Dispensasi Kawin di Cirebon Turun, PA Sumber Sebut Nikah Dini Rentan Cerai

Dispensasi kawin di Cirebon turun menjadi 153 perkara hingga Agustus 2026. PA Sumber menyebut pasangan nikah dini lebih rentan bercerai.

Dispensasi Kawin di Cirebon Turun, PA Sumber Sebut Nikah Dini Rentan Cerai
Panitera Pengadilan Agama Sumber Kabupaten Cirebon, Misbah, memberikan keterangan terkait penurunan permohonan dispensasi kawin serta risiko perceraian pada pasangan yang menikah di usia muda.

INILAHKORAN.ID – Permohonan dispensasi kawin di Kabupaten Cirebon mengalami penurunan sepanjang Januari hingga Agustus 2026. Namun, Pengadilan Agama (PA) Sumber mengungkap pasangan yang menikah di usia dini masih rentan menghadapi persoalan rumah tangga hingga perceraian.

PA Sumber mencatat sebanyak 153 perkara dispensasi kawin masuk selama Januari-Agustus 2026. Jumlah tersebut turun 25 perkara dibandingkan periode yang sama pada 2025 yang mencapai 178 perkara.

Panitera Pengadilan Agama Sumber Kabupaten Cirebon, Misbah, membenarkan adanya penurunan tersebut.

“Di tahun 2025 Januari sampai dengan Agustus ada sekitar 178. Kemudian di 2026 ada 153,” kata Misbah, Kamis (10/9/2026).

Meski mengalami penurunan, fenomena perkawinan anak masih menjadi perhatian. Mayoritas permohonan dispensasi kawin yang masuk melibatkan calon pengantin perempuan yang belum mencapai batas minimal usia perkawinan.

Menurut Misbah, hampir 90 persen perkara dispensasi kawin melibatkan calon pengantin perempuan di bawah umur. Sementara sisanya melibatkan calon pengantin laki-laki yang belum mencapai usia minimal perkawinan. Bahkan, terdapat perkara dengan kedua calon mempelai sama-sama belum berusia 19 tahun.

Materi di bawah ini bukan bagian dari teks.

(** * Voice memo to calendar event: a shallow embedding of [src/main.py]

    The development follows the layout of the Python module: text
    primitives of the language ([str.strip], [str.split], [in]), the one
    regular expression of the Task Extractor, the date and time values of
    the Time Normalizer, the interactive completer, the event builder and
    the pipeline driver.  External collaborators (the date parser, the
    transcription service, the calendar service, the user at the terminal)
    are fields of an environment record; every function of the module is a
    computation in a small state and exception monad that records the
    observable effects in a log. *)

From Stdlib Require Import ZArith Ascii.
From stdpp Require Import base option list strings gmap.

Local Open Scope Z_scope.

(** ** Text

    A Python [str] is modelled by [string]; a character of the model is one
    byte of the UTF-8 encoding of the text.  Every delimiter the program
    looks for ([","], ["@"], ["."], [" at "], the newline) is an ASCII
    character, and a byte of that value never occurs inside the encoding of
    another character, so splitting and searching on bytes agrees with
    splitting and searching on code points. *)

Module Text.

Definition chr (n : nat) : string := String (ascii_of_nat n) "".

Definition NL : string := chr 10.

Fixpoint of_codes (l : list nat) : string :=
  match l with
  | [] => ""
  | n :: l' => String (ascii_of_nat n) (of_codes l')
  end.

(** Truth value of a string: [if s:] holds for the non-empty strings. *)
Definition truthy (s : string) : bool :=
  match s with
  | "" => false
  | String _ _ => true
  end.

(** *** [str.strip()]

    Without argument, [strip] removes the characters for which
    [str.isspace] holds from both ends: the ASCII controls 9 to 13 and 28
    to 31, the space, and the Unicode spaces U+0085, U+00A0, U+1680,
    U+2000 to U+200A, U+2028, U+2029, U+202F, U+205F and U+3000, here in
    their UTF-8 encoding of one, two or three bytes. *)

Definition space1 (c : ascii) : bool :=
  let n := nat_of_ascii c in
  ((9 <=? n) && (n <=? 13) || (28 <=? n) && (n <=? 32))%nat.

Definition space2 (c1 c2 : ascii) : bool :=
  let a := nat_of_ascii c1 in
  let b := nat_of_ascii c2 in
  ((a =? 194) && ((b =? 133) || (b =? 160)))%nat.

Definition space3 (c1 c2 c3 : ascii) : bool :=
  let a := nat_of_ascii c1 in
  let b := nat_of_ascii c2 in
  let c := nat_of_ascii c3 in
  ((a =? 225) && (b =? 154) && (c =? 128)
   || (a =? 226) && (b =? 128)
      && ((128 <=? c) && (c <=? 138) || (c =? 168) || (c =? 169) || (c =? 175))
   || (a =? 226) && (b =? 129) && (c =? 159)
   || (a =? 227) && (b =? 128) && (c =? 128))%nat.

Fixpoint lstrip (s : string) : string :=
  match s with
  | "" => ""
  | String c1 s1 =>
    if space1 c1 then lstrip s1
    else match s1 with
         | "" => s
         | String c2 s2 =>
           if space2 c1 c2 then lstrip s2
           else match s2 with
                | "" => s
                | String c3 s3 => if space3 c1 c2 c3 then lstrip s3 else s
                end
         end
  end.

(** The same scan on the reversed text: the bytes of an encoded space are
    met last byte first. *)
Fixpoint lstrip_rev (s : string) : string :=
  match s with
  | "" => ""
  | String c1 s1 =>
    if space1 c1 then lstrip_rev s1
    else match s1 with
         | "" => s
         | String c2 s2 =>
           if space2 c2 c1 then lstrip_rev s2
           else match s2 with
                | "" => s
                | String c3 s3 => if space3 c3 c2 c1 then lstrip_rev s3 else s
                end
         end
  end.

Definition rstrip (s : string) : string := String.rev (lstrip_rev (String.rev s)).

Definition strip (s : string) : string := rstrip (lstrip s).

(** *** [str.split(sep)] for a separator of one character *)

Fixpoint split (sep : ascii) (s : string) : list string :=
  match s with
  | "" => [""]
  | String c s' =>
    if Ascii.eqb c sep then "" :: split sep s'
    else match split sep s' with
         | [] => [String c ""]
         | x :: xs => String c x :: xs
         end
  end.

(** *** [c in s] for a text [c] of one character *)

Fixpoint contains (c : ascii) (s : string) : bool :=
  match s with
  | "" => false
  | String x s' => Ascii.eqb x c || contains c s'
  end.
(** ** Playback engine: queue editing *)

Lemma queue_loadTrack (track : option Track.t) (s : Player.State) :
  Player.queueSignal (Player.loadTrack track s) = Player.queueSignal s.
Proof.
  unfold Player.loadTrack. destruct track as [tr|]; simpl; [|reflexivity].
  destruct (Js.findIndex _ _ =? -1); reflexivity.
Qed.

Lemma length_shuffleLoop (random : nat -> nat) (i : nat) (arr : list Track.t) :
  length (Player.shuffleLoop random i arr) = length arr.
Proof.
  revert arr. induction i as [|i IH]; intros arr; simpl; [reflexivity|].
  rewrite IH. apply length_swap.
Qed.

Lemma shuffleLoop_Permutation (random : nat -> nat) (i : nat) (arr : list Track.t) :
  Permutation (Player.shuffleLoop random i arr) arr.
Proof.
  revert arr. induction i as [|i IH]; intros arr; simpl; [reflexivity|].
  etransitivity; [apply IH|apply swap_Permutation].
Qed.

Lemma queue_shuffleQueue (random : nat -> nat) (tracks : list Track.t)
  (s : Player.State) :
  Player.queueSignal (Player.shuffleQueue random tracks s)
  = Player.shuffleLoop random (length tracks - 1) tracks.
Proof.
  unfold Player.shuffleQueue. simpl.
  destruct (Player.currentTrackSignal s); [|reflexivity].
  destruct (Js.findIndex _ _ =? -1); reflexivity.
Qed.

Lemma length_queue_setQueue (random : nat -> nat) (tracks : list Track.t)
  (startIndex : Z) (s : Player.State) :
  length (Player.queueSignal (Player.setQueue random tracks startIndex s))
  = length tracks.
Proof.
  unfold Player.setQueue.
  assert (Hq : length (Player.queueSignal
            (if Player.isShuffledSignal (Player.set_originalQueue tracks s)
             then Player.shuffleQueue random tracks (Player.set_originalQueue tracks s)
             else Player.set_queue tracks (Player.set_originalQueue tracks s)))
          = length tracks).
  { destruct (Player.isShuffledSignal _).
    - rewrite queue_shuffleQueue. apply length_shuffleLoop.
    - reflexivity. }
  destruct (_ && _); [|exact Hq].
  simpl. rewrite queue_loadTrack. exact Hq.
Qed.

Lemma index_setQueue (random : nat -> nat) (tracks : list Track.t)
  (startIndex : Z) (s : Player.State) :
  startIndex < Z.of_nat (length tracks) -> tracks <> [] ->
  Player.currentIndexSignal (Player.setQueue random tracks startIndex s)
  = startIndex.
Proof.
  intros Hlt Hne. unfold Player.setQueue.
  assert (Hlen : 0 < Z.of_nat (length tracks)) by (destruct tracks; simpl; [congruence|lia]).
  destruct (Z.ltb_spec 0 (Z.of_nat (length tracks))); [|lia].
  destruct (Z.ltb_spec startIndex (Z.of_nat (length tracks))); [|lia].
  reflexivity.
Qed.

Lemma length_queue_addToQueue (track : Track.t) (playNext : bool)
  (s : Player.State) :
  -1 <= Player.currentIndexSignal s < Z.of_nat (length (Player.queueSignal s)) ->
  length (Player.queueSignal (Player.addToQueue track playNext s))
  = S (length (Player.queueSignal s)).
Proof.
  intros Hi. unfold Player.addToQueue. destruct playNext; simpl.
  - rewrite slice_prefix, slice_from_suffix by lia.
    rewrite length_app. simpl. rewrite length_take, length_drop. lia.
  - rewrite length_app. simpl. lia.
Qed.

Lemma index_addToQueue (track : Track.t) (playNext : bool) (s : Player.State) :
  Player.currentIndexSignal (Player.addToQueue track playNext s)
  = Player.currentIndexSignal s.
Proof. unfold Player.addToQueue. destruct playNext; reflexivity. Qed.


Lemma steady_queueInvariant (s : Player.State) :
  Player.steady s -> Player.queueInvariant s.
Proof.
  unfold Player.steady, Player.indexInQueue, Player.queueInvariant.
  intros [[Hq Hi]|Hin].
  - rewrite Hq, Hi. simpl. split; [tauto|congruence].
  - split; [|intros _; exact Hin].
    split; intros H; [lia|]. rewrite H in Hin. simpl in Hin. lia.
Qed.

Lemma steady_call (c : Player.QueueCall) (s : Player.State) :
  Player.steady s -> Player.keepsIndex c s -> Player.steady (Player.call c s).
Proof.
  intros Hs Hk. destruct c as [random tracks startIndex|track playNext|index];
    simpl in *.
  - right. unfold Player.indexInQueue.
    rewrite length_queue_setQueue, index_setQueue; [lia|lia|].
    destruct tracks; simpl in Hk; [lia|congruence].
  - right. unfold Player.indexInQueue.
    destruct Hs as [[Hq _]|Hin]; [congruence|].
    unfold Player.indexInQueue in Hin.
    rewrite index_addToQueue, length_queue_addToQueue by lia. lia.
  - unfold Player.removeFromQueue.
    destruct (Z.leb_spec 0 index) as [H0|H0]; simpl; [|exact Hs].
    destruct (Z.ltb_spec index (Z.of_nat (length (Player.queueSignal s))))
      as [H1|H1]; [|exact Hs].
    specialize (Hk (conj H0 H1)).
    destruct Hs as [[Hq _]|Hin]; [rewrite Hq in H1; simpl in H1; lia|].
    unfold Player.indexInQueue in Hin. right. unfold Player.indexInQueue.
    pose proof (length_filter_index_ne index 0 (Player.queueSignal s)) as Hlen.
    specialize (Hlen ltac:(lia)).
    destruct (Z.leb_spec index (Player.currentIndexSignal s)); simpl; lia.
Qed.
(** C3, the claim as stated, on the fault from (0,0) to (0,2000) m: the
    fault length is 2000, the station at the endpoint (0,2000) gets
    distance 0, neither half the fault length in metres nor in
    kilometres, where the dot product with the fault-parallel unit vector
    (0,1) from the midpoint (0,1000) is 1000; and the station at
    (3000,1000), for which that dot product is 0, gets distance -3. *)
Lemma C3_endpoint_distance_counterexample :
  Fault.fault_length (Fin 0, Fin 0) (Fin 0, Fin 2000) = Fin 2000
  /\ Fault.fault_uv (Fin 0, Fin 0) (Fin 0, Fin 2000) = (Fin 0, Fin 1)
  /\ Fault.x_data (Fin 0, Fin 0) (Fin 0, Fin 2000) 50 [(Fin 0, Fin 2000)] = [Fin 0]
  /\ distance_along_fault (0, 1000) (0, 1) (0, 2000) = 2000 / 2
  /\ Rabs 0 <> 2000 / 2
  /\ Rabs 0 <> 2000 / 2 / 1000
  /\ Fault.x_data (Fin 0, Fin 0) (Fin 0, Fin 2000) 50 [(Fin 3000, Fin 1000)]
     = [Fin (- 3)]
  /\ distance_along_fault (0, 1000) (0, 1) (3000, 1000) = 0.
Proof.
  assert (HL : sqrt ((0 - 0) * (0 - 0) + (2000 - 0) * (2000 - 0)) = 2000).
  { apply sqrt_lem_1; lra. }
  assert (Hlen : Fault.fault_length (Fin 0, Fin 0) (Fin 0, Fin 2000) <> Fin 0).
  { apply fault_length_distinct. right. lra. }
  split.
  { rewrite fault_length_fin. now f_equal. }
  split.
  { unfold Fault.fault_uv. rewrite fault_dx_fin, fault_dy_fin by assumption.
    rewrite HL. f_equal; f_equal; field. }
  split; [now apply x_data_endpoints|].
  split; [unfold distance_along_fault; simpl; lra|].
  rewrite Rabs_R0.
  split; [lra|]. split; [lra|].
  split.
  - pose proof (x_data_fin 0 0 0 2000 Hlen 50 [(3000, 1000)]) as H.
    cbn [map fst snd] in H. rewrite H, HL. do 2 f_equal. field.
  - unfold distance_along_fault; simpl; lra.
Qed.

(** ** Velocity projection *)

Lemma v_data_nth (v1 v2 : point) (ux uy e n : R) (sts : list Fault.station)
  (k : nat) (st : Fault.station) :
  Fault.fault_uv v1 v2 = (Fin ux, Fin uy) ->
  nth_error sts k = Some st ->
  Fault.e_vel st = Fin e -> Fault.n_vel st = Fin n ->
  nth_error (Fault.v_data v1 v2 sts) k = Some (Fin (e * ux + n * uy)).
Proof.
  intros Huv Hk He Hn. unfold Fault.v_data.
  rewrite (map_nth_error _ _ _ Hk), Huv, He, Hn. reflexivity.
Qed.

Lemma v_err_nth (v1 v2 : point) (ux uy ee en : R) (sts : list Fault.station)
  (k : nat) (st : Fault.station) :
  Fault.fault_uv v1 v2 = (Fin ux, Fin uy) ->
  nth_error sts k = Some st ->
  Fault.e_err st = Fin ee -> Fault.n_err st = Fin en ->
  nth_error (Fault.v_err v1 v2 sts) k
  = Some (Fin (sqrt ((ee * ux) * (ee * ux) + (en * uy) * (en * uy)))).
Proof.
  intros Huv Hk He Hn. unfold Fault.v_err.
  rewrite (map_nth_error _ _ _ Hk), Huv, He, Hn. cbn [fst snd fmul fpow2 fadd].
  rewrite fsqrt_fin; [reflexivity|].
  apply Rplus_le_le_0_compat; apply Rle_0_sqr.
Qed.

Lemma fault_uv_east :
  Fault.fault_uv (Fin 0, Fin 0) (Fin 1000, Fin 0) = (Fin 1, Fin 0).
Proof.
  assert (HL : sqrt ((1000 - 0) * (1000 - 0) + (0 - 0) * (0 - 0)) = 1000).
  { apply sqrt_lem_1; lra. }
  assert (Hlen : Fault.fault_length (Fin 0, Fin 0) (Fin 1000, Fin 0) <> Fin 0).
  { apply fault_length_distinct. left. lra. }
  unfold Fault.fault_uv. rewrite fault_dx_fin, fault_dy_fin by assumption.
  rewrite HL. f_equal; f_equal; field.
Qed.
(** ** [listPullRequestsHandler] *)

Definition searchQuery (state : string) : string :=
  let queryParts := ["is:pr"; "author:@me"] in
  let queryParts :=
    if String.eqb state "open" || String.eqb state "closed"
    then (queryParts ++ ["is:" +:+ state])%list
    else queryParts in
  Str.join " " queryParts.

Definition searchOpts : github.SearchOptions :=
  {| github.Sort := "updated";
     github.Order := "desc";
     github.listOptions := {| github.PerPage := 15 |} |}.

Definition issueLine (issue : github.Issue) : string :=
  "- [State: " +:+ github.GetState issue +:+ "] " +:+ github.GetTitle issue
    +:+ nl +:+ "  " +:+ github.GetHTMLURL issue +:+ nl.

Definition listPullRequestsHandler (s : githubService) (req : mcp.CallToolRequest)
  : HandlerResult :=
  let state := mcp.GetString req "state" "open" in
  let query := searchQuery state in
  match restSearchIssues s query searchOpts with
  | inr err =>
      (mcp.NewToolResultError ("Error searching GitHub: " +:+ err), None)
  | inl (result, resp) =>
      if negb (github.StatusCode resp =? httpStatusOK) then
        (mcp.NewToolResultError
           ("GitHub API returned non-200 status: " +:+ github.Status resp), None)
      else if github.GetTotal result =? 0 then
        (mcp.NewToolResultText ("No pull requests found with state: " +:+ state), None)
      else
        let responseBuilder :=
          "Found " +:+ Str.fmt_d (github.GetTotal result)
            +:+ " pull requests (state: " +:+ state +:+ "):" +:+ nl +:+ nl in
        let responseBuilder :=
          fold_left (fun b issue => b +:+ issueLine issue)
            (github.Issues result) responseBuilder in
        (mcp.NewToolResultText responseBuilder, None)
  end.

(** ** [getUnresolvedCommentsHandler] *)

(** What the inner loop writes for one comment. *)
Definition unresolvedCommentText (comment : Comment) : string :=
  let fullBody := Body comment in
  if (200 <? String.length fullBody)%nat then
    let lines := Str.split Str.lf fullBody in
    if (3 <? List.length lines)%nat then
      let preview := Str.join nl (firstn 3 lines) in
      "  - @" +:+ AuthorLogin comment +:+ ": " +:+ preview +:+ nl
        +:+ "… +" +:+ Str.fmt_d (Z.of_nat (List.length lines) - 3)
        +:+ " lines (ctrl+o to expand)" +:+ nl
    else
      "  - @" +:+ AuthorLogin comment +:+ ": " +:+ fullBody +:+ nl
  else
    "  - @" +:+ AuthorLogin comment +:+ ": " +:+ fullBody +:+ nl.

(** The loop state: the text in [responseBuilder] and the counter. *)
Definition loopState : Type := (string * Z)%type.
(** C10.  With [stop] as the spec describes it.  Called while the
    scheduler is running, [stop] cancels the timer that [interval]
    remembers, leaves [interval] null and touches nothing else.  When that
    timer is the only one of the page, no timer is left: from then on, in
    any sequence of timer firings and calls that does not contain [start],
    no tick occurs.  In general the timers that the renderer does not
    remember stay (a second [start] on a running renderer leaves one), and
    the ticks that still occur are theirs.  A tick in progress is not
    cut short: [onRender] is the loop from its first turn, and from any
    turn on the rest of the loop runs after [stop] as it would have run
    without it.  A later [start] that returns registers a timer again. *)
Theorem C10_stop_cancels_the_pending_timer (fuel : nat) (G : Global St W) (R : Renderer St W) :
  interval R <> None ->
  interval (stop R) = None /\
  (forall t, t ∈ timers (browser (stop R)) <->
             t ∈ timers (browser R) /\ Some t.1 <> interval R) /\
  cells (stop R) = cells R /\ step (stop R) = step R /\ image (stop R) = image R /\
  (sched_inv R ->
     timers (browser (stop R)) = [] /\
     forall evs R', sched_run fuel G (stop R) evs R' -> CallStart ∉ evs ->
       timers (browser R') = [] /\ forall hd, Tick hd ∉ evs) /\
  (forall evs R', sched_run fuel G (stop R) evs R' -> CallStart ∉ evs ->
     interval R' = None /\
     timers (browser R') = timers (browser (stop R)) /\
     forall hd, Tick hd ∈ evs ->
       hd ∈ (fst <$> timers (browser R)) /\ Some hd <> interval R) /\
  (forall lp, loop G = Some lp ->
     onRender fuel G R = resume fuel lp 0 R /\
     forall k Rk R',
       resume fuel lp k Rk = Ok R' -> resume fuel lp k (stop Rk) = Ok (stop R')) /\
  (forall R', start fuel G (stop R) = Ok R' ->
     exists hd, interval R' = Some hd /\ hd ∈ (fst <$> timers (browser R'))).
Proof.
  intros Hrun.
  assert (Hi : interval (stop R) = None) by done.
  assert (Hafter : forall evs R', sched_run fuel G (stop R) evs R' -> CallStart ∉ evs ->
             interval R' = None /\ timers (browser R') = timers (browser (stop R)) /\
             forall hd, Tick hd ∈ evs -> hd ∈ (fst <$> timers (browser (stop R)))).
  { intros evs R' Hevs Hns. by apply (idle_run_timers fuel G (stop R) evs R'). }
  split; [done|]. split; [apply stop_timers|]. do 3 (split; [done|]).
  split; [|split; [|split]].
  - intros Hinv. destruct (stop_idle R Hinv) as [_ Ht]. split; [done|].
    intros evs R' Hevs Hns. destruct (Hafter evs R' Hevs Hns) as (_ & Ht' & Hticks).
    split; [congruence|]. intros hd Hin. apply Hticks in Hin.
    rewrite Ht in Hin. by apply elem_of_nil in Hin.
  - intros evs R' Hevs Hns. destruct (Hafter evs R' Hevs Hns) as (Hi' & Ht' & Hticks).
    split; [done|]. split; [done|]. intros hd Hin.
    apply Hticks in Hin. apply list_elem_of_fmap in Hin as ([h ms] & -> & Hin).
    apply stop_timers in Hin as [Hin Hne]. split; [|done].
    apply list_elem_of_fmap. by exists (h, ms).
  - intros lp Hlp. split; [by apply onRender_resume|].
    intros k Rk R'. apply resume_stop.
  - intros R' Hstart. destruct (start_fields fuel G (stop R) R' Hstart) as (_ & Htimer & _).
    destruct (Htimer Hi) as (hd & ms & Hi' & Ht'). exists hd. split; [done|].
    rewrite Ht'. rewrite fmap_app. apply elem_of_app. right. cbn. by left.
Qed.
(** * The weather pattern of the insights *)

(** X16.  The weather pattern of the insights is decided in a fixed order,
    and only when there are more than three temperature readings: Rainy when
    the rainy days are more than a third of the days; else Hot when the
    greatest temperature is 30.05 or more; else Cold when the least
    temperature is below 9.95; else Windy when the mean wind, as the page
    computes it, is 20.05 or more; else Stable.  The thresholds are those of
    the one-decimal texts that are compared.  With three readings or fewer
    the pattern is Stable and the trend Steady.  This holds however the
    sums, quotients and differences of the page round. *)
Theorem weather_pattern_rules (plus divide minus : Q -> Q -> Q)
  (forecast : list DailyRecord) (p : Patterns) (ins : Insights) :
  WeatherPatterns plus divide minus forecast = Some p ->
  WeatherInsights forecast = Some ins ->
  let temps := numbers (map temp forecast) in
  let winds := numbers (map wind forecast) in
  let enough := (3 < List.length temps)%nat in
  let rainy := Z.of_nat (List.length forecast) < 3 * rainyDays ins in
  let hot := exists m, mathMax temps = Some m /\ (30 + (1 # 20) <= m)%Q in
  let cold := exists m, mathMin temps = Some m /\ (m < 10 - (1 # 20))%Q in
  let windy :=
    winds <> [] /\ (20 + (1 # 20) <= averageOf plus divide winds)%Q in
  (weatherPattern p = "Rainy" <-> enough /\ rainy) /\
  (weatherPattern p = "Hot" <-> enough /\ ~ rainy /\ hot) /\
  (weatherPattern p = "Cold" <-> enough /\ ~ rainy /\ ~ hot /\ cold) /\
  (weatherPattern p = "Windy"
   <-> enough /\ ~ rainy /\ ~ hot /\ ~ cold /\ windy) /\
  (weatherPattern p = "Stable"
   <-> ~ enough \/ (~ rainy /\ ~ hot /\ ~ cold /\ ~ windy)) /\
  (~ enough -> tempTrend p = "Steady").
Proof.
  intros Hp Hi temps winds enough rainy hot cold windy.
  unfold WeatherPatterns in Hp. unfold WeatherInsights in Hi.
  destruct forecast as [|d0 rest]; [discriminate|].
  set (forecast := d0 :: rest) in *.
  fold temps winds in Hp.
  assert (Hr : rainyDays ins
               = Z.of_nat (List.length
                   (filter (fun q => Qltb (5 # 10) q)
                      (numbers (map precip forecast)))))
    by (injection Hi as <-; reflexivity).
  clear Hi.
  destruct (3 <? Z.of_nat (List.length temps)) eqn:Hbig.
  - apply Z.ltb_lt in Hbig.
    assert (He : enough) by (unfold enough; lia).
    cbv zeta in Hp. rewrite <- Hr in Hp.
    set (bR := Qltb (inject_Z (Z.of_nat (List.length forecast)) / 3)
                 (inject_Z (rainyDays ins))) in *.
    set (bH := match mathMax temps with
               | Some m => Qltb 30 (fixed1 m)
               | None => false
               end) in *.
    set (bC := match mathMin temps with
               | Some m => Qltb (fixed1 m) 10
               | None => false
               end) in *.
    set (bW := match winds with
               | [] => false
               | _ :: _ => Qltb 20 (fixed1 (averageOf plus divide winds))
               end) in *.
    assert (RR : bR = true <-> rainy) by apply third_lt.
    assert (RH : bH = true <-> hot).
    { unfold bH, hot. destruct (mathMax temps) as [m|].
      - rewrite Qltb_lt. change 30%Q with (inject_Z 30).
        rewrite fixed1_gt by lia. split.
        + intro H. exists m. split; [reflexivity|exact H].
        + intros (m' & [= <-] & H). exact H.
      - split; [discriminate|]. intros (m' & E & _). discriminate. }
    assert (RC : bC = true <-> cold).
    { unfold bC, cold. destruct (mathMin temps) as [m|].
      - rewrite Qltb_lt. change 10%Q with (inject_Z 10).
        rewrite fixed1_lt by lia. split.
        + intro H. exists m. split; [reflexivity|exact H].
        + intros (m' & [= <-] & H). exact H.
      - split; [discriminate|]. intros (m' & E & _). discriminate. }
    assert (RW : bW = true <-> windy).
    { unfold bW, windy. destruct winds as [|w ws] eqn:Ew.
      - split; [discriminate|]. intros [C _]. now contradiction C.
      - rewrite Qltb_lt. change 20%Q with (inject_Z 20).
        rewrite fixed1_gt by lia. split.
        + intro H. split; [discriminate|exact H].
        + intros [_ H]. exact H. }
    injection Hp as <-. cbn [weatherPattern tempTrend].
    assert (T : forall t : string, ~ enough -> t = "Steady")
      by (intros t C; contradiction).
    destruct (decide_by _ _ RR) as [[-> R]|[-> R]];
      [split; [|split; [|split; [|split; [|split; [|apply T]]]]];
       pattern_cases|].
    destruct (decide_by _ _ RH) as [[-> H]|[-> H]];
      [split; [|split; [|split; [|split; [|split; [|apply T]]]]];
       pattern_cases|].
    destruct (decide_by _ _ RC) as [[-> C]|[-> C]];
      [split; [|split; [|split; [|split; [|split; [|apply T]]]]];
       pattern_cases|].
    destruct (decide_by _ _ RW) as [[-> W]|[-> W]];
      (split; [|split; [|split; [|split; [|split; [|apply T]]]]]);
      pattern_cases.
  - apply Z.ltb_ge in Hbig.
    assert (He : ~ enough) by (unfold enough; lia).
    injection Hp as <-. cbn [weatherPattern tempTrend].
    split; [|split; [|split; [|split; [|split; [|reflexivity]]]]];
      pattern_cases.
Qed.

Lemma weather_pattern_rules_witness :
  let forecast :=
    map (fun t => mkDaily (mkDate 2024 0 1) (JNum t) JNull JNull)
      [20; 21; 22; 3004 # 100]%Q in
  exists p ins,
    WeatherPatterns Qplus Qdiv Qminus forecast = Some p /\
    WeatherInsights forecast = Some ins /\
    mathMax (numbers (map temp forecast)) = Some (3004 # 100) /\
    weatherPattern p = "Stable".
Proof.
  intro forecast.
  destruct (WeatherPatterns Qplus Qdiv Qminus forecast) as [p|] eqn:Ep;
    [|discriminate Ep].
  destruct (WeatherInsights forecast) as [ins|] eqn:Ei; [|discriminate Ei].
  exists p, ins. split; [reflexivity|]. split; [reflexivity|].
  split; [reflexivity|].
  apply (proj1 (proj2 (proj2 (proj2 (proj2
           (weather_pattern_rules Qplus Qdiv Qminus forecast p ins
              Ep Ei)))))).
  right.
  assert (Hr : rainyDays ins = 0)
    by (vm_compute in Ei; injection Ei as <-; reflexivity).
  rewrite Hr. split; [simpl; lia|]. split; [|split].
  - intros (m & [= <-] & H). revert H. vm_compute. intro H. now apply H.
  - intros (m & [= <-] & H). revert H. vm_compute. discriminate.
  - intros [H _]. now apply H.
Defined.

Sesuai ketentuan, batas minimal usia perkawinan bagi laki-laki dan perempuan adalah 19 tahun. Calon pengantin yang belum memenuhi batas usia tersebut harus memperoleh dispensasi dari pengadilan untuk dapat melangsungkan perkawinan.

Permohonan dispensasi diajukan oleh orang tua dengan menyertakan alasan perkawinan dan sejumlah dokumen pendukung, seperti kartu keluarga, identitas orang tua, hingga dokumen pendidikan.

PA Sumber juga mempertimbangkan kesiapan ekonomi calon pasangan. Calon suami harus dapat membuktikan bahwa dirinya telah memiliki sumber penghasilan.

“Calon suaminya harus betul-betul sudah punya penghasilan dan harus ada bukti dia punya penghasilan,” ujarnya.

Namun, persoalan perkawinan usia dini tidak berhenti setelah dispensasi dikabulkan. PA Sumber menemukan sejumlah pasangan yang kembali datang ke pengadilan satu hingga dua tahun setelah menikah untuk mengurus perceraian.

Misbah menilai ketidaksiapan psikologis menjadi salah satu faktor yang membuat rumah tangga pasangan usia muda lebih rentan menghadapi persoalan.

“Dari dispensasi nikah ini kemungkinannya memang sangat tinggi. Karena dari segi faktor psikologis juga kebanyakan belum siap untuk mengarungi rumah tangga,” katanya.

Bahkan, menurut Misbah, tidak sedikit pasangan yang sebelumnya memperoleh dispensasi kawin kemudian rumah tangganya kandas dalam waktu relatif singkat.

“Tidak sedikit di sini dispensasi dua tahun yang lalu, tahun ini bercerai juga. Jadi memang agak rawan,” ungkap Misbah.

Berdasarkan catatan PA Sumber, perkara perceraian yang melibatkan pasangan yang sebelumnya memperoleh dispensasi kawin berada di kisaran 5 persen dari total perkara perceraian.

“Paling sekitar 5 persen dari total perkara itu yang usianya masih, pokoknya baru dispensasi setahun dua tahun kemudian bercerai lagi,” terangnya.

Penurunan jumlah permohonan dispensasi kawin sepanjang 2026 menjadi perkembangan positif dari sisi angka. Namun, temuan pasangan yang kembali ke pengadilan untuk bercerai setelah satu hingga dua tahun menikah menunjukkan bahwa kesiapan psikologis dan ekonomi tetap menjadi persoalan penting dalam perkawinan usia muda.

“Tidak sedikit di sini dispensasi dua tahun yang lalu, tahun ini bercerai juga. Jadi memang agak rawan,” pungkas Misbah.